Before I go on, I say that I perhaps take a slightly different view of the previous Government’s interactions with the devolved Administrations than the noble and learned Lord, Lord Thomas, and gently remind him, colloquially, that it takes two to tango. When there is a hard-left Government in Wales and a nationalist Government in Scotland they are perhaps not warmly disposed to being enthusiastic interlocutors with a Conservative and Unionist Government.
The first three amendments in this group have a similar theme, so I shall speak mostly to Amendment 96 in the name of the noble Lord, Lord Fox, which would require the Secretary of State to have regard to Part 1 of the United Kingdom Internal Market Act 2020. We are very proud of our record in helping businesses by reducing barriers for them through that Act, and I pay due tribute to the noble and learned Lord, Lord Hope, for his work on it. The Internal Market Act guarantees that goods, services and qualifications recognised in one part of the UK are automatically recognised across all parts. For businesses, this means certainty, simplicity and reduced administrative burdens, themes that we have explored all evening, and enables them to sell goods and provide services without encountering unnecessary barriers or conflicting regulations. It also allows qualifying Northern Ireland goods to be sold in Great Britain in reliance on the market access principles.

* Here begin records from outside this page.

(** A tuple reads back as a list, and a dict with its items in key order. *)
Fixpoint canon (v : pyval) : pyval :=
  match v with
  | VList l | VTuple l => VList (map canon l)
  | VDict l => VDict (sorted_by dict_key (map (λ kv, (kv.1, canon kv.2)) l))
  | _ => v
  end.

Definition string_keys (l : list (pyval * pyval)) : list pystr :=
  omap (λ kv, match kv.1 with VStr k => Some k | _ => None end) l.

(** The keys of every dict are distinct, as Python dicts guarantee. *)
Fixpoint dict_wf (v : pyval) : bool :=
  match v with
  | VList l | VTuple l => forallb dict_wf l
  | VDict l => bool_decide (NoDup (string_keys l)) && forallb (λ kv, dict_wf kv.2) l
  | _ => true
  end.
Lemma json_dumps_scans v :
  dict_wf v = true → ∀ t, json_dumps v = Ok t → scans v t.
Proof.
  induction v as [|b|z|f|s|l IH|l IH|l IH|] using pyval_nested_ind; intros Hwf t Ht n rest Hn Hr.
  - injection Ht as <-. done.
  - destruct b; injection Ht as <-; done.
  - injection Ht as <-. by rewrite (scan_value_number _ _ _ _ (parse_number_int_str z)).
  - cbn [json_dumps] in Ht. destruct (float_repr f) eqn:E; [|done]. injection Ht as <-.
    by rewrite (scan_value_number _ _ _ _ (float_repr_reads _ _ E)).
  - injection Ht as <-. unfold quote. cbn [app scan_value]. cbn [Z.eqb Pos.eqb].
    rewrite <- app_assoc. cbn [app]. by rewrite scan_string_quote.
  - apply res_bind_Ok in Ht as (ts & Hts & [= <-]). apply res_seq_map_Ok in Hts.
    destruct (Forall2_scans l ts IH Hwf Hts) as [Hs Hh].
    cbn [app] in *. rewrite <- app_assoc. cbn [app].
    rewrite (scan_value_list _ _ Hs Hh); [done|]. cbn [length] in Hn.
    rewrite length_app in Hn. simpl in Hn. lia.
  - apply res_bind_Ok in Ht as (ts & Hts & [= <-]). apply res_seq_map_Ok in Hts.
    destruct (Forall2_scans l ts IH Hwf Hts) as [Hs Hh].
    cbn [app] in *. rewrite <- app_assoc. cbn [app].
    rewrite (scan_value_list _ _ Hs Hh); [done|]. cbn [length] in Hn.
    rewrite length_app in Hn. simpl in Hn. lia.
  - destruct (json_dumps_dict l t Ht) as (kvs & ts & Hkvs & Hts & ->).
    cbn [dict_wf] in Hwf. apply andb_true_iff in Hwf as [Hnd%bool_decide_eq_true Hwf].
    assert (Hperm : l ≡ₚ map (λ kv, (VStr kv.1, kv.2)) kvs) by (by rewrite <- Hkvs, sorted_by_perm).
    assert (Hs : Forall2 (λ kv t, scans kv.2 t) kvs ts ∧ Forall head_ok ts).
    { assert (Hall : Forall (λ kv : pyval * pyval, dict_wf kv.2 = true ∧
         (dict_wf kv.2 = true → ∀ t, json_dumps kv.2 = Ok t → scans kv.2 t)) l).
      { rewrite forallb_forall in Hwf. apply Forall_forall. intros kv Hkv.
        split; [apply Hwf; by apply list_elem_of_In|]. rewrite Forall_forall in IH. by apply IH. }
      rewrite Hperm, Forall_fmap in Hall. clear -Hall Hts.
      induction Hts as [|kv t kvs ts Hkv _ IH]; [by repeat constructor|].
      inversion Hall as [|? ? [? ?] ?]; subst. destruct IH; [done|].
      split; constructor; eauto using json_dumps_head. }
    destruct Hs as [Hs Hh]. cbn [app] in *. rewrite <- app_assoc. cbn [app].
    rewrite (scan_value_dict _ _ Hs Hh).
    + do 2 f_equal. cbn [canon]. rewrite sorted_by_map.
      rewrite (sorted_by_ext _ dict_key) by done. rewrite Hkvs, map_map. done.
    + rewrite (string_keys_perm _ _ Hperm) in Hnd. unfold string_keys in Hnd.
      clear -Hnd. replace (map fst kvs) with (omap (λ kv : pyval * pyval, match kv.1 with VStr k => Some k | _ => None end)
        (map (λ kv : pystr * pyval, (VStr kv.1, kv.2)) kvs)); [done|].
      induction kvs as [|kv kvs IH]; [done|]. simpl. f_equal. apply IH.
      simpl in Hnd. by inversion Hnd.
    + cbn [length] in Hn. rewrite length_app in Hn. simpl in Hn. lia.
  - discriminate Ht.
Qed.

Lemma json_dumps_loads v t : dict_wf v = true → json_dumps v = Ok t → json_loads t = Ok (canon v).
Proof.
  intros Hwf Ht. unfold json_loads.
  pose proof (head_ok_skip_ws t [] (json_dumps_head _ _ Ht)) as Hs. rewrite app_nil_r in Hs.
  rewrite Hs. rewrite <- (app_nil_r t) at 2.
  by rewrite (json_dumps_scans v Hwf t Ht (length t) []).
Qed.

(** ** The canonical form determines the text *)

Lemma res_map_fmap_dumps (l : list pyval) (f : pyval → pyval) :
  Forall (λ v, json_dumps (f v) = json_dumps v) l → map json_dumps (map f l) = map json_dumps l.
Proof. induction 1 as [|v l Hv _ IH]; simpl; [done|]. by rewrite Hv, IH. Qed.

Lemma json_dumps_canon v : json_dumps (canon v) = json_dumps v.
Proof.
  induction v as [|b|z|f|s|l IH|l IH|l IH|] using pyval_nested_ind; try done.
  - cbn [canon json_dumps]. by rewrite res_map_fmap_dumps.
  - cbn [canon json_dumps]. by rewrite res_map_fmap_dumps.
  - cbn [canon json_dumps]. set (item := λ kv : pyval * pyval, _). do 2 f_equal. f_equal.
    rewrite (sorted_by_map dict_key). rewrite map_map.
    rewrite (sorted_by_map fst), (sorted_by_map fst item).
    rewrite (sorted_by_ext _ dict_key) by (by intros [[] ?]).
    replace (sorted_by (λ a, dict_key (a.1, canon a.2)) l) with (sorted_by dict_key l)
      by (by apply sorted_by_ext).
    replace (sorted_by (λ a, (item a).1) l) with (sorted_by dict_key l)
      by (by apply sorted_by_ext; intros [[] ?]).
    rewrite sorted_by_idem. apply map_ext_in. intros [k w] Hin%list_elem_of_In.
    rewrite elem_of_sorted_by in Hin. rewrite Forall_forall in IH.
    destruct (IH _ Hin) as [_ Hw]. unfold item. cbn [fst snd] in *. by rewrite Hw.
Qed.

This amendment does not seek to rewrite the principles of the Bill. Rather, it seeks to ensure that its implementation is compatible with the vital provisions of the UK Internal Market Act. The market access principles of mutual recognition and non-discrimination are central to the UK Internal Market Act, as it stops protectionist measures that might favour goods or services originating from one part of the UK over another and safeguards fair competition, fostering a level playing field across all regions.
Our views on prioritising growth and investment and adhering to the provisions of the UK Internal Market Act 2020 are well known; we believe that this measure is necessary to achieve that. I am relatively agnostic as to which of the amendments the Government would wish to look at but some amalgam would clearly be a welcome step forward, so I support the amendments.